My main motivation for the subtractive model was actually for the batched iteration, where the loop overhead is even bigger, and the results looked like an obvious overestimation. For instance:

c.bench_function("noop batched", move |b| {
    b.iter_batched(|| &0, |&x| black_box(x), BatchSize::SmallInput)
});
noop batched            time:   [1.1672 ns 1.1724 ns 1.1771 ns]

With the subtractive model I can use batched iteration and fully get rid of the bias.

I my opinion it would just be a nice feature to allow trading zero bias for increased variance and vice versa.

gereeter commented 4 years ago

Am I misinterpreting the fit?

Not at all for the standard timing loop as it is now. I was proposing increasing the time on every measurement to include more loop overhead so that the loop overhead on every iteration was constant:

elapsed = Range::next * max_iters + (routine + mem::drop) * iters + Instant::now

where max_iters is constant. However, when I tried this, adding all that loop overhead slowed things down immensely (as would be expected when benchmarking something comparable to the loop overhead already), so the idea is a non-starter. I was hoping to avoid a bias-variance tradeoff, but that was my only idea on how to do it.

My main motivation for the subtractive model was actually for the batched iteration, where the loop overhead is even bigger

That makes sense. I agree that the subtractive model is a useful tool to have. And despite me being surprised, you showed clearly (and it still holds true on my machine) that even when the loop overhead is tiny, it matters.

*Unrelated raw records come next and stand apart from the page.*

(** ** Objects and responses *)

(** The ten response fields that [GetObjectOutput] and [HeadObjectOutput] spell alike are
    an [HeadObjectOutput]. *)
Record CachedObject := mkCached { body : bytes; fields : HeadObjectOutput; trusted_gen : Z }.

Record GetObjectOutput := mkGet {
  g_body : option bytes;
  g_content_range : option string;
  g_fields : HeadObjectOutput;
}.

Definition from_get (out : GetObjectOutput) (body : bytes) : CachedObject := mkCached body (g_fields out) 0.

Definition trusted (obj : CachedObject) (generation : Z) : bool := trusted_gen obj =? generation.
Definition mark_trusted (obj : CachedObject) (generation : Z) : CachedObject :=
  mkCached (body obj) (fields obj) generation.

Definition meta_get (obj : CachedObject) : GetObjectOutput := mkGet None None (fields obj).
Definition to_get (obj : CachedObject) : GetObjectOutput := mkGet (Some (body obj)) None (g_fields (meta_get obj)).
Definition to_head (obj : CachedObject) : HeadObjectOutput := fields obj.

Definition blen (l : bytes) : Z := Z.of_nat (length l).

Definition with_content_length (h : HeadObjectOutput) (len : Z) : HeadObjectOutput :=
  mkHead (Some len) (h_last_modified h) (h_e_tag h) (h_content_type h) (h_accept_ranges h) (h_cache_control h)
    (h_content_disposition h) (h_content_encoding h) (h_content_language h) (h_metadata h).

Definition show (n : Z) : string := pretty (Z.to_N n).

(** [Bytes::slice(first..=last)]: [None] is its panic, on a range that ends before it
    starts or past the end. *)
Definition slice_incl (l : bytes) (first last : Z) : option bytes :=
  if (first <=? last + 1) && (last + 1 <=? blen l)
  then Some (take (Z.to_nat (last + 1 - first)) (drop (Z.to_nat first) l))
  else None.

(** The outer [None] is a panic, the inner one the code's [None]. *)
Definition to_get_range (obj : CachedObject) (first : Z) (last : option Z) : option (option GetObjectOutput) :=
  let total := blen (body obj) in
  if total <=? first then Some None
  else
    let last_incl := match last with None => total - 1 | Some l => Z.min l (total - 1) end in
    slice ← slice_incl (body obj) first last_incl;
    Some (Some (mkGet (Some slice)
      (Some ("bytes " +:+ show first +:+ "-" +:+ show last_incl +:+ "/" +:+ show total))
      (with_content_length (g_fields (meta_get obj)) (default i64_max (try_from i64_max (blen slice)))))).

Definition to_get_suffix (obj : CachedObject) (length : Z) : option (option GetObjectOutput) :=
  let total := blen (body obj) in
  if (total =? 0) || (length =? 0) then Some None
  else to_get_range obj (saturating_sub total length) None.

(** [s3s::dto::Range]. *)
Inductive Range := RInt (first : Z) (last : option Z) | RSuffix (length : Z).

Inductive CachedRange := CInt (first : Z) (last : option Z) | CSuffix (length : Z).

Definition from_request (unconditional : bool) (range : option Range) : option CachedRange :=
  match unconditional, range with
  | true, Some (RInt first last) => Some (CInt first last)
  | true, Some (RSuffix length) => if 0 <? length then Some (CSuffix length) else None
  | _, _ => None
  end.

Definition slice (r : CachedRange) (obj : CachedObject) : option (option GetObjectOutput) :=
  match r with
  | CInt first last => to_get_range obj first last
  | CSuffix length => to_get_suffix obj length
  end.

(** ** Draining a stream *)

(** A stream is its chunks, in order, up to and including a fault. *)
Definition Chunk := result string bytes.

Inductive BufferedBody := Whole (b : bytes) | Streamed (blob : list Chunk).

Fixpoint drain (buf : bytes) (blob : list Chunk) (cap : Z) : BufferedBody :=
  match blob with
  | [] => Whole buf
  | Ok b :: rest => if blen buf + blen b <=? cap then drain (buf ++ b) rest cap else Streamed (Ok buf :: Ok b :: rest)
  | Err e :: rest => Streamed (Ok buf :: Err e :: rest)
  end.

Definition buffer_or_forward (blob : list Chunk) (cap : Z) : BufferedBody := drain [] blob cap.

Definition buffer_body (blob : list Chunk) (cap : Z) : option bytes :=
  match buffer_or_forward blob cap with Whole b => Some b | Streamed _ => None end.

(** ** Warm records *)

Abbreviation CKey := (string * string)%type.

Record WarmHeader := mkWarm { wh_key : CKey; wh_body_len : Z; wh_fields : HeadObjectOutput }.

Definition capture (key : CKey) (object : CachedObject) : WarmHeader :=
  mkWarm key (default u64_max (try_from u64_max (blen (body object)))) (fields object).

Definition finish (h : WarmHeader) (body : bytes) : CKey * CachedObject := (wh_key h, mkCached body (wh_fields h) 0).

(** [codec] and [codec::legacy] at these types; [warm_tuple] also gives where the body
    lies. *)
Class WarmCodec := {
  header_to_vec : WarmHeader → option bytes;
  header_from_slice : bytes → option WarmHeader;
  header_legacy : bytes → option WarmHeader;
  warm_tuple : bytes → option (CKey * (Z * Z) * HeadObjectOutput);
}.
Class WarmCodecLaw {C : WarmCodec} : Prop :=
  warm_codec_law h l : header_to_vec h = Some l → header_from_slice l = Some h.

Definition WARM_MAGIC : bytes := [Byte.x53; Byte.x33; Byte.x43; Byte.x57; Byte.x52; Byte.x4d; Byte.x30; Byte.x32].
Definition LEGACY_WARM_MAGIC : bytes := [Byte.x53; Byte.x33; Byte.x43; Byte.x57; Byte.x52; Byte.x4d; Byte.x30; Byte.x31].
Definition WARM_PREFIX_LEN : Z := 12.

Section records.
Context {C : WarmCodec}.

Definition encode_warm_record (key : CKey) (object : CachedObject) (max_bytes : Z) : result string (option bytes) :=
  header ← ok_or (header_to_vec (capture key object)) "codec";
  header_len ← ok_or (try_from u32_max (blen header)) "warm record header exceeds u32";
  total ← ok_or (len ← checked_add usize_max WARM_PREFIX_LEN (blen header); checked_add usize_max len (blen (body object)))
            "warm record length overflow";
  if max_bytes <? total then Ok None
  else Ok (Some (WARM_MAGIC ++ to_le_bytes 4 header_len ++ header ++ body object)).

(** [bytes.get(a..b)]. *)
Definition get_range (l : bytes) (a b : Z) : option bytes :=
  if (a <=? b) && (b <=? blen l) then Some (take (Z.to_nat (b - a)) (drop (Z.to_nat a) l)) else None.

Definition decode_legacy_tuple (l : bytes) : result string (CKey * CachedObject) :=
  '(key, (start, len), legacy) ← ok_or (warm_tuple l) "codec";
  body ← (if len =? 0 then Ok []
          else
            start ← ok_or (if start <=? blen l then Some start else None) "legacy warm body is outside its record";
            end_ ← ok_or (e ← checked_add usize_max start len; if e <=? blen l then Some e else None)
                     "legacy warm body is truncated";
            ok_or (get_range l start end_) "slice");
  Ok (key, mkCached body legacy 0).

Definition decode_warm_record (l : bytes) : result string (CKey * CachedObject) :=
  let magic := default [] (get_range l 0 8) in
  if negb (bool_decide (magic = WARM_MAGIC)) && negb (bool_decide (magic = LEGACY_WARM_MAGIC))
  then decode_legacy_tuple l
  else
    header_len_bytes ← ok_or (get_range l 8 WARM_PREFIX_LEN) "truncated warm record prefix";
    let header_len := from_le_bytes header_len_bytes in
    body_start ← ok_or (e ← checked_add usize_max WARM_PREFIX_LEN header_len; if e <=? blen l then Some e else None)
                   "truncated warm record header";
    header_bytes ← ok_or (get_range l WARM_PREFIX_LEN body_start) "slice";
    header ← ok_or (if bool_decide (magic = WARM_MAGIC) then header_from_slice header_bytes else header_legacy header_bytes) "codec";
    let body := drop (Z.to_nat body_start) l in
    _ ← refuse_if (negb (default u64_max (try_from u64_max (blen body)) =? wh_body_len header)) "warm record body length mismatch";
    Ok (finish header body).
End records.

(** ** Ranges *)

(** The inclusive byte positions a range asks of a body of [total] bytes. *)
Definition covered (r : CachedRange) (total : Z) : option (Z * Z) :=
  match r with
  | CInt first last =>
      if first <? total then Some (first, match last with None => total - 1 | Some l => Z.min l (total - 1) end) else None
  | CSuffix n => if (0 <? total) && (0 <? n) then Some (Z.max 0 (total - n), total - 1) else None
  end.

(** What [s3s] parses: a range never ends before it starts. *)
Definition range_wf (r : CachedRange) : Prop :=
  match r with
  | CInt first last => 0 <= first ∧ (∀ l, last = Some l → first <= l)
  | CSuffix n => 0 <= n
  end.

Lemma blen_app a b : blen (a ++ b) = blen a + blen b.
Proof. unfold blen. rewrite length_app. lia. Qed.

Lemma blen_nonneg l : 0 <= blen l.
Proof. unfold blen. lia. Qed.

Lemma covered_range r total a b : range_wf r → 0 <= total → covered r total = Some (a, b) → 0 <= a <= b ∧ b < total.
Proof.
  intros Hr Ht. destruct r as [f l|n]; cbn.
  - destruct Hr as [Hf Hl]. destruct (Z.ltb_spec f total); [|done]. intros [= <- <-].
    destruct l as [l|]; [specialize (Hl l eq_refl)|]; lia.
  - destruct (Z.ltb_spec 0 total), (Z.ltb_spec 0 n); cbn; [|done..]. intros [= <- <-]. cbn in Hr. lia.
Qed.

(** The response to the bytes [a] to [b]. *)
Definition piece (obj : CachedObject) (a b : Z) : GetObjectOutput :=
  mkGet (Some (take (Z.to_nat (b + 1 - a)) (drop (Z.to_nat a) (body obj))))
    (Some ("bytes " +:+ show a +:+ "-" +:+ show b +:+ "/" +:+ show (blen (body obj))))
    (with_content_length (fields obj) (Z.min i64_max (b + 1 - a))).

Lemma range_piece obj a last b :
  0 <= a <= b → b < blen (body obj) →
  match last with None => blen (body obj) - 1 | Some l => Z.min l (blen (body obj) - 1) end = b →
  to_get_range obj a last = Some (Some (piece obj a b)).
Proof.
  intros Hab Hb Hl. unfold to_get_range. destruct (Z.leb_spec (blen (body obj)) a); [lia|]. rewrite Hl.
  unfold slice_incl. destruct (Z.leb_spec a (b + 1)); [|lia]. destruct (Z.leb_spec (b + 1) (blen (body obj))); [|lia].
  cbn [andb mbind option_bind]. unfold piece. do 4 f_equal.
  unfold try_from, fits, blen in *. rewrite length_take, length_drop.
  destruct (Z.leb_spec (Z.of_nat (Nat.min (Z.to_nat (b + 1 - a)) (length (body obj) - Z.to_nat a))) i64_max);
    destruct (Z.leb_spec 0 (Z.of_nat (Nat.min (Z.to_nat (b + 1 - a)) (length (body obj) - Z.to_nat a)))); cbn; lia.
Qed.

bheisler commented 4 years ago

Hey, thanks for the suggestion.

I can see how this would be useful, but I'm wary of doubling the number of Bencher functions to provide with_noop versions of everything. That's a lot of complexity to inflict on users who now have to decide whether they want to benchmark things in the easy way or the accurate way (it is of course not so simple), and what an appropriate noop would be for their case. One of the goals for Criterion.rs is that you don't need to be a statistician to use it.

On the other hand, some folks can make an informed decision about bias/variance tradeoffs and they should have the option to do so.

I try to make the common thing easy and the complex thing possible - that's why I added the iter_custom escape hatch to begin with. What about making this an external crate? You could create an extension trait that defines subtractive versions of the existing timing loops by calling iter_custom and implement it for Bencher. In that case they would just appear to be extra timing loop functions on the Bencher struct as long as the user imported your extension trait. If this turns out to be generally useful we can always evaluate whether to bring it into Criterion.rs itself later.

gereeter commented 4 years ago

In lieu of with_noop functions, perhaps iter_batched could do something subtractive by default to reduce the per-iteration overhead, since that is where this problem becomes significant. It doesn't really need a specific noop function, since it is already doing measurements per batch, excluding drop costs; something like

let overhead_start = self.measurement.start();
for inp in inputs.iter_mut() {
    black_box(inp);
}
let overhead_end = self.measurement.end(overhead_start);
self.value = self.measurement.subtract(&self.value, overhead_end);

before the actual timing loop would deal with the problem quite nicely. I think prioritizing bias over variance makes perfect sense in a function that already has warnings about measurement overhead and exists for the purpose of reducing major forms of bias (setup and drop functions). I know that the Measurement trait doesn't have a subtract function, but a (hacky and technically numerically unstable, admittedly) solution would be to tally up both self.value and self.overhead_value separately, subtracting the two at the end in bench where to_f64 is called.